» **WHAT THIS TASK INVOLVES**
For the records that follow, work out how many lines include "body" and give only that count.

****************************************

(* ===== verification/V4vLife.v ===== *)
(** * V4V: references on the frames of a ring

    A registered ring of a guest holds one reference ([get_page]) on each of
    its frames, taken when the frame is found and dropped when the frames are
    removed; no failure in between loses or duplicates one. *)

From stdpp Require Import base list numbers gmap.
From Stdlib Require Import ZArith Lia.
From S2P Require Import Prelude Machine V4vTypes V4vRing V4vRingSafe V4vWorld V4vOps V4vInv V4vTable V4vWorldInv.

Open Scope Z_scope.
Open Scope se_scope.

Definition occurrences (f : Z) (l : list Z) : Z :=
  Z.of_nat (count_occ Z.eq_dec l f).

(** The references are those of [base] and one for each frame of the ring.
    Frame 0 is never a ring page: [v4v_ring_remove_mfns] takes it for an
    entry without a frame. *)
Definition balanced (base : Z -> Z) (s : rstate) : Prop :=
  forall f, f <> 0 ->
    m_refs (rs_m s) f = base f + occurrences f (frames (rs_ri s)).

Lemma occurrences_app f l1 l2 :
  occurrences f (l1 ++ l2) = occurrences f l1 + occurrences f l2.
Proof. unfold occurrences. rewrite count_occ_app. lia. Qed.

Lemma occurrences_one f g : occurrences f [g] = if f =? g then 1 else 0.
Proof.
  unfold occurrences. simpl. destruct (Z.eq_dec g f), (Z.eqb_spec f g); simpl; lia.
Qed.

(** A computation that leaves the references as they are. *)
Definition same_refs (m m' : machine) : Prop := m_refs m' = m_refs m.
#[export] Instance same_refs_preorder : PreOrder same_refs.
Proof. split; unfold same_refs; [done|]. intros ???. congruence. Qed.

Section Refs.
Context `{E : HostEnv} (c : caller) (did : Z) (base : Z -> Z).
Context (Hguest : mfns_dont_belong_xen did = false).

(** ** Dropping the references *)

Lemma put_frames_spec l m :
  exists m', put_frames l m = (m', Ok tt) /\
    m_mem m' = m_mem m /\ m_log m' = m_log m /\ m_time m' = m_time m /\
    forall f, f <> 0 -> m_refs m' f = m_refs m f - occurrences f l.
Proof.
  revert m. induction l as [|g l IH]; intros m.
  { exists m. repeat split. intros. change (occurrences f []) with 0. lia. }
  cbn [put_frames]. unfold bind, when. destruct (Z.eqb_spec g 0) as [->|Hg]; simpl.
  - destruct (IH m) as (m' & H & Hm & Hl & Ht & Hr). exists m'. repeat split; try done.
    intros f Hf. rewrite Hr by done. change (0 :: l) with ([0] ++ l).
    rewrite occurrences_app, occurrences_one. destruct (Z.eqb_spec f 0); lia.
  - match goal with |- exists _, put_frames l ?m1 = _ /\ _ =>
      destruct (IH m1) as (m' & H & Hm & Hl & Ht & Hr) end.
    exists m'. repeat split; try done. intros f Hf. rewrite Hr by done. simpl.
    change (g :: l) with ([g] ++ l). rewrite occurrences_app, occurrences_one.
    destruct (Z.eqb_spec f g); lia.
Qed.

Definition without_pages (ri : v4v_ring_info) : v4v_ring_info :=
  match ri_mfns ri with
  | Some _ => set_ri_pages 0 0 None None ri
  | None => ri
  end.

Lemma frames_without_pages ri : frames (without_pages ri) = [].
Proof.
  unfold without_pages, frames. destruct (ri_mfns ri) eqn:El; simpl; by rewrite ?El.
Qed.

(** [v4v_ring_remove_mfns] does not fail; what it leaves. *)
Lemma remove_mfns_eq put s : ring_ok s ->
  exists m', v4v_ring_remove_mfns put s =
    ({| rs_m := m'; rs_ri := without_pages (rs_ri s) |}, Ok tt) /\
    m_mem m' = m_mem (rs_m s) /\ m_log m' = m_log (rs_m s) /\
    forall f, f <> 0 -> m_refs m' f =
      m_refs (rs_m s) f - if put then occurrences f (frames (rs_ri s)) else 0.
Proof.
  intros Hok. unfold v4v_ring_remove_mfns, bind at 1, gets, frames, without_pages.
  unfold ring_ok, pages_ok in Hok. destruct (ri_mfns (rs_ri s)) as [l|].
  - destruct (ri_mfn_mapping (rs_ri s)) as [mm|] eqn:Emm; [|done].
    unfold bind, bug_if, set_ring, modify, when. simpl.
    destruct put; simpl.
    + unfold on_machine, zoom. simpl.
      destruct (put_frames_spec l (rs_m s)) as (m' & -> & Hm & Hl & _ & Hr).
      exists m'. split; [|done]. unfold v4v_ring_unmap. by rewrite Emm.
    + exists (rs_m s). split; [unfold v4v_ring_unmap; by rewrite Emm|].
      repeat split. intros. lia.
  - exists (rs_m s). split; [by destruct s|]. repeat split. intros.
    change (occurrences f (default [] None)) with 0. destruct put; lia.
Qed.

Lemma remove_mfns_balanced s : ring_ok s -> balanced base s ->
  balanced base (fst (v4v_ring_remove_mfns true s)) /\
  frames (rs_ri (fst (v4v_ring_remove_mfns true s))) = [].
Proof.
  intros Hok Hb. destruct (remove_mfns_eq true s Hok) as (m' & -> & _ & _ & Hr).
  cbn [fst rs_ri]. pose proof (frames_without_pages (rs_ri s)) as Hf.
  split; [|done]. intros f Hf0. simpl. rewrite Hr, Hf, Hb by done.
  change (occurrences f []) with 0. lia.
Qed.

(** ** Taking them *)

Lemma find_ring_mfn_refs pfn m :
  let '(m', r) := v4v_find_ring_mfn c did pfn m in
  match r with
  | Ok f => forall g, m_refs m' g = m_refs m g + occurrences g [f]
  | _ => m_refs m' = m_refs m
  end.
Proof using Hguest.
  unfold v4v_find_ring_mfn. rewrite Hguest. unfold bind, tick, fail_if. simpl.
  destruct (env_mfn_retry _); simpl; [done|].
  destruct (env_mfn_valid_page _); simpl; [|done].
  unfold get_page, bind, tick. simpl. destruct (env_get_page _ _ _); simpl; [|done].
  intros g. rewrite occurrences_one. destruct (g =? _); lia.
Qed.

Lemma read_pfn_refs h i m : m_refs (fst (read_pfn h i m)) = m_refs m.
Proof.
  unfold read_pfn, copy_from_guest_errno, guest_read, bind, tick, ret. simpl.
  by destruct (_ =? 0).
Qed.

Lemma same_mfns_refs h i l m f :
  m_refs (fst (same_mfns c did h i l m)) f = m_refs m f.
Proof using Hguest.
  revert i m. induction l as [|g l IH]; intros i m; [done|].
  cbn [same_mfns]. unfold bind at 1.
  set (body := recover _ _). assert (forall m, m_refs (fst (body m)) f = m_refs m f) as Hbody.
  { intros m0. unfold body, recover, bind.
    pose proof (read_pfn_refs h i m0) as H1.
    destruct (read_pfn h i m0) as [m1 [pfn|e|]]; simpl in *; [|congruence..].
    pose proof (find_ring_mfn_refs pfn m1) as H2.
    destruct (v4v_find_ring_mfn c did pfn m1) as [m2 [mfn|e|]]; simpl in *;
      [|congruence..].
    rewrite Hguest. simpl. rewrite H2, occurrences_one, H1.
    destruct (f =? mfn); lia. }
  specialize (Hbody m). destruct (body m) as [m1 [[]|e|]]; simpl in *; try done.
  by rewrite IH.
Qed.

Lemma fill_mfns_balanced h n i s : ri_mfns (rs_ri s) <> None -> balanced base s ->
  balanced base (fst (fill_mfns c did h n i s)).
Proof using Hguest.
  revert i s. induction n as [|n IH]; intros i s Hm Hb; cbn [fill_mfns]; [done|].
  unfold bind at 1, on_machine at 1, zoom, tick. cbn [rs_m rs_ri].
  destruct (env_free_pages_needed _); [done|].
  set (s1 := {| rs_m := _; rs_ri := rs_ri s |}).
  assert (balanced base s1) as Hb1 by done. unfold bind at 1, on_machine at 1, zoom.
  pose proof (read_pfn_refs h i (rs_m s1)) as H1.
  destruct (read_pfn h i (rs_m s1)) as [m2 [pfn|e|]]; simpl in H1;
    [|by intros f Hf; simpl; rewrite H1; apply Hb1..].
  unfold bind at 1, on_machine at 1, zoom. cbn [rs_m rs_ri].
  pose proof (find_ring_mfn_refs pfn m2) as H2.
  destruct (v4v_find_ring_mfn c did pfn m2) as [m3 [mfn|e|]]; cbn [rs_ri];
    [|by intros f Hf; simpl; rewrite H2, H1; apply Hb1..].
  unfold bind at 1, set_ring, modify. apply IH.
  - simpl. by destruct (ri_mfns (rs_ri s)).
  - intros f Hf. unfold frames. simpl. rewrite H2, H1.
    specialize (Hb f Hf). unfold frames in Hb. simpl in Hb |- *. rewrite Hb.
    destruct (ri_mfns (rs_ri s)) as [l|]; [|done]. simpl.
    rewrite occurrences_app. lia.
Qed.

****************************************

» **PROBLEM SOLUTION**
3